## WHAT THE EXERCISE ASKS
Retype every entry word for word.

Start of Block

(** ** Duplicate events *)

Lemma retain_exact_spec exact l :
  NoDup (identity_free <$> retain_exact exact l) ∧
  (∀ e, e ∈ retain_exact exact l → e ∈ l ∧ identity_free e ∉ exact) ∧
  ∀ e, e ∈ l → identity_free e ∈ exact ∨ ∃ e', e' ∈ retain_exact exact l ∧ identity_free e' = identity_free e.
Proof.
  revert exact. induction l as [|x l IH]; intros exact; simpl.
  { split_and!; [constructor|by intros e ?%elem_of_nil|by intros e ?%elem_of_nil]. }
  case_decide as Hx.
  - destruct (IH exact) as (Hnd & Hin & Hall). split_and!; [done| |].
    + intros e He. destruct (Hin e He). split; [by right|done].
    + intros e [->|He]%elem_of_cons; [by left|auto].
  - destruct (IH (identity_free x :: exact)) as (Hnd & Hin & Hall). split_and!.
    + simpl. constructor; [|done]. intros (e & He & He')%list_elem_of_fmap. apply Hin in He' as [_ Hne].
      apply Hne. rewrite He. by left.
    + intros e [->|He]%elem_of_cons; [split; [by left|done]|]. destruct (Hin e He) as [Hel Hne].
      split; [by right|]. intros ?. apply Hne. by right.
    + intros e [->|He]%elem_of_cons; [right; exists x; split; [by left|done]|].
      destruct (Hall e He) as [[->|?]%elem_of_cons|(e' & ? & ?)]; [right; exists x; split; [by left|done]|by left|].
      right. exists e'. split; [by right|done].
Qed.

Lemma retain_exact_id exact l :
  NoDup (identity_free <$> l) → (∀ e, e ∈ l → identity_free e ∉ exact) → retain_exact exact l = l.
Proof.
  revert exact. induction l as [|x l IH]; intros exact Hnd Hin; [done|]. simpl in *. apply NoDup_cons in Hnd as [Hx Hnd].
  rewrite decide_False by (apply Hin; by left). f_equal. apply IH; [done|]. intros e He [E|]%elem_of_cons.
  - apply Hx. rewrite <- E. by apply list_elem_of_fmap_2.
  - eapply Hin; [by right|done].
Qed.

(** The movements of the sales among [l]. *)
Definition sale_movements (l : list NormalizedEvent) : list NftMovementKey :=
  omap nft_movement_key (filter (λ e, is_nft_sale e = true) l).

Definition reconciled (l : list NormalizedEvent) : Prop :=
  NoDup (identity_free <$> l) ∧ ∀ e, e ∈ l → keeps_movement (sale_movements l) e.

Lemma elem_of_sale_movements l key :
  key ∈ sale_movements l ↔ ∃ e, e ∈ l ∧ is_nft_sale e = true ∧ nft_movement_key e = Some key.
Proof.
  unfold sale_movements. rewrite list_elem_of_omap. setoid_rewrite list_elem_of_filter. naive_solver.
Qed.

Lemma keeps_movement_mono l1 l2 e :
  (∀ key, key ∈ sale_movements l1 → key ∈ sale_movements l2) → keeps_movement (sale_movements l2) e → keeps_movement (sale_movements l1) e.
Proof. unfold keeps_movement. intros Hs [?|Hk]; [by left|right]. destruct (nft_movement_key e); auto. Qed.

Lemma reconcile_reconciled l : reconciled (reconcile_duplicate_events l).
Proof.
  unfold reconcile_duplicate_events. destruct (retain_exact_spec [] l) as (Hnd & _ & _).
  set (l' := retain_exact [] l) in *. split.
  - eapply sublist_NoDup; [exact Hnd|]. by apply fmap_sublist, sublist_filter.
  - intros e [He _]%list_elem_of_filter. eapply keeps_movement_mono; [|exact He].
    intros key. rewrite !elem_of_sale_movements. intros (e' & [_ ?]%list_elem_of_filter & ? & ?). by exists e'.
Qed.

Lemma reconcile_id l : reconciled l → reconcile_duplicate_events l = l.
Proof.
  intros [Hnd Hk]. unfold reconcile_duplicate_events. rewrite (retain_exact_id [] l Hnd) by (by intros ? _ ?%elem_of_nil).
  apply filter_all, Hk.
Qed.

Lemma reconciled_perm l1 l2 : l1 ≡ₚ l2 → reconciled l1 → reconciled l2.
Proof.
  intros Hp [Hnd Hk]. split; [by rewrite <- Hp|]. intros e He. eapply keeps_movement_mono; [|apply Hk; by rewrite Hp].
  intros key. rewrite !elem_of_sale_movements. by setoid_rewrite Hp.
Qed.

(** ** Conflicts *)

Lemma conflict_Some l id :
  conflict l = Some id → ∃ a b, a ∈ l ∧ b ∈ l ∧ a ≠ b ∧ identity a = id ∧ identity b = id.
Proof.
  induction l as [|a [|b l] IH]; [done..|]. cbn [conflict]. case_decide as Hab.
  - intros [= <-]. exists a, b. destruct Hab as [Hab ?]. split_and!; [by left|right; by left|done..].
  - intros Hc. destruct (IH Hc) as (x & y & ? & ? & ?). exists x, y. split_and!; [by right|by right|naive_solver..].
Qed.

(** Distinct sorted events without a conflict are strictly sorted. *)
Lemma conflict_None l :
  StronglySorted (λ a b, event_compare a b ≠ Gt) l → NoDup l → conflict l = None →
  StronglySorted (λ a b, event_compare a b = Lt) l.
Proof.
  induction 1 as [|a l Hs IH Ha]; intros Hnd Hc; [constructor|]. apply NoDup_cons in Hnd as [Hal Hnd].
  destruct l as [|b l]; [repeat constructor|]. cbn [conflict] in Hc. case_decide as Hab; [done|].
  specialize (IH Hnd Hc). constructor; [done|]. apply Forall_cons in Ha as [Hle _].
  assert (event_compare a b = Lt) as Hlt.
  { destruct (event_compare a b) eqn:E; [|done|done]. apply event_compare_identity in E. exfalso. apply Hab. split; [done|].
    intros ->. apply Hal. by left. }
  constructor; [done|]. apply StronglySorted_inv in IH as [_ Hb]. eapply Forall_impl; [exact Hb|].
  intros x Hx. apply (compare_lt_le_trans event_compare a b x Hlt). by rewrite Hx.
Qed.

End of Block

## COMPLETED EXERCISE
(** ** Duplicate events *)

Lemma retain_exact_spec exact l :
  NoDup (identity_free <$> retain_exact exact l) ∧
  (∀ e, e ∈ retain_exact exact l → e ∈ l ∧ identity_free e ∉ exact) ∧
  ∀ e, e ∈ l → identity_free e ∈ exact ∨ ∃ e', e' ∈ retain_exact exact l ∧ identity_free e' = identity_free e.
Proof.
  revert exact. induction l as [|x l IH]; intros exact; simpl.
  { split_and!; [constructor|by intros e ?%elem_of_nil|by intros e ?%elem_of_nil]. }
  case_decide as Hx.
  - destruct (IH exact) as (Hnd & Hin & Hall). split_and!; [done| |].
    + intros e He. destruct (Hin e He). split; [by right|done].
    + intros e [->|He]%elem_of_cons; [by left|auto].
  - destruct (IH (identity_free x :: exact)) as (Hnd & Hin & Hall). split_and!.
    + simpl. constructor; [|done]. intros (e & He & He')%list_elem_of_fmap. apply Hin in He' as [_ Hne].
      apply Hne. rewrite He. by left.
    + intros e [->|He]%elem_of_cons; [split; [by left|done]|]. destruct (Hin e He) as [Hel Hne].
      split; [by right|]. intros ?. apply Hne. by right.
    + intros e [->|He]%elem_of_cons; [right; exists x; split; [by left|done]|].
      destruct (Hall e He) as [[->|?]%elem_of_cons|(e' & ? & ?)]; [right; exists x; split; [by left|done]|by left|].
      right. exists e'. split; [by right|done].
Qed.

Lemma retain_exact_id exact l :
  NoDup (identity_free <$> l) → (∀ e, e ∈ l → identity_free e ∉ exact) → retain_exact exact l = l.
Proof.
  revert exact. induction l as [|x l IH]; intros exact Hnd Hin; [done|]. simpl in *. apply NoDup_cons in Hnd as [Hx Hnd].
  rewrite decide_False by (apply Hin; by left). f_equal. apply IH; [done|]. intros e He [E|]%elem_of_cons.
  - apply Hx. rewrite <- E. by apply list_elem_of_fmap_2.
  - eapply Hin; [by right|done].
Qed.

(** The movements of the sales among [l]. *)
Definition sale_movements (l : list NormalizedEvent) : list NftMovementKey :=
  omap nft_movement_key (filter (λ e, is_nft_sale e = true) l).

Definition reconciled (l : list NormalizedEvent) : Prop :=
  NoDup (identity_free <$> l) ∧ ∀ e, e ∈ l → keeps_movement (sale_movements l) e.

Lemma elem_of_sale_movements l key :
  key ∈ sale_movements l ↔ ∃ e, e ∈ l ∧ is_nft_sale e = true ∧ nft_movement_key e = Some key.
Proof.
  unfold sale_movements. rewrite list_elem_of_omap. setoid_rewrite list_elem_of_filter. naive_solver.
Qed.

Lemma keeps_movement_mono l1 l2 e :
  (∀ key, key ∈ sale_movements l1 → key ∈ sale_movements l2) → keeps_movement (sale_movements l2) e → keeps_movement (sale_movements l1) e.
Proof. unfold keeps_movement. intros Hs [?|Hk]; [by left|right]. destruct (nft_movement_key e); auto. Qed.

Lemma reconcile_reconciled l : reconciled (reconcile_duplicate_events l).
Proof.
  unfold reconcile_duplicate_events. destruct (retain_exact_spec [] l) as (Hnd & _ & _).
  set (l' := retain_exact [] l) in *. split.
  - eapply sublist_NoDup; [exact Hnd|]. by apply fmap_sublist, sublist_filter.
  - intros e [He _]%list_elem_of_filter. eapply keeps_movement_mono; [|exact He].
    intros key. rewrite !elem_of_sale_movements. intros (e' & [_ ?]%list_elem_of_filter & ? & ?). by exists e'.
Qed.

Lemma reconcile_id l : reconciled l → reconcile_duplicate_events l = l.
Proof.
  intros [Hnd Hk]. unfold reconcile_duplicate_events. rewrite (retain_exact_id [] l Hnd) by (by intros ? _ ?%elem_of_nil).
  apply filter_all, Hk.
Qed.

Lemma reconciled_perm l1 l2 : l1 ≡ₚ l2 → reconciled l1 → reconciled l2.
Proof.
  intros Hp [Hnd Hk]. split; [by rewrite <- Hp|]. intros e He. eapply keeps_movement_mono; [|apply Hk; by rewrite Hp].
  intros key. rewrite !elem_of_sale_movements. by setoid_rewrite Hp.
Qed.

(** ** Conflicts *)

Lemma conflict_Some l id :
  conflict l = Some id → ∃ a b, a ∈ l ∧ b ∈ l ∧ a ≠ b ∧ identity a = id ∧ identity b = id.
Proof.
  induction l as [|a [|b l] IH]; [done..|]. cbn [conflict]. case_decide as Hab.
  - intros [= <-]. exists a, b. destruct Hab as [Hab ?]. split_and!; [by left|right; by left|done..].
  - intros Hc. destruct (IH Hc) as (x & y & ? & ? & ?). exists x, y. split_and!; [by right|by right|naive_solver..].
Qed.

(** Distinct sorted events without a conflict are strictly sorted. *)
Lemma conflict_None l :
  StronglySorted (λ a b, event_compare a b ≠ Gt) l → NoDup l → conflict l = None →
  StronglySorted (λ a b, event_compare a b = Lt) l.
Proof.
  induction 1 as [|a l Hs IH Ha]; intros Hnd Hc; [constructor|]. apply NoDup_cons in Hnd as [Hal Hnd].
  destruct l as [|b l]; [repeat constructor|]. cbn [conflict] in Hc. case_decide as Hab; [done|].
  specialize (IH Hnd Hc). constructor; [done|]. apply Forall_cons in Ha as [Hle _].
  assert (event_compare a b = Lt) as Hlt.
  { destruct (event_compare a b) eqn:E; [|done|done]. apply event_compare_identity in E. exfalso. apply Hab. split; [done|].
    intros ->. apply Hal. by left. }
  constructor; [done|]. apply StronglySorted_inv in IH as [_ Hb]. eapply Forall_impl; [exact Hb|].
  intros x Hx. apply (compare_lt_le_trans event_compare a b x Hlt). by rewrite Hx.
Qed.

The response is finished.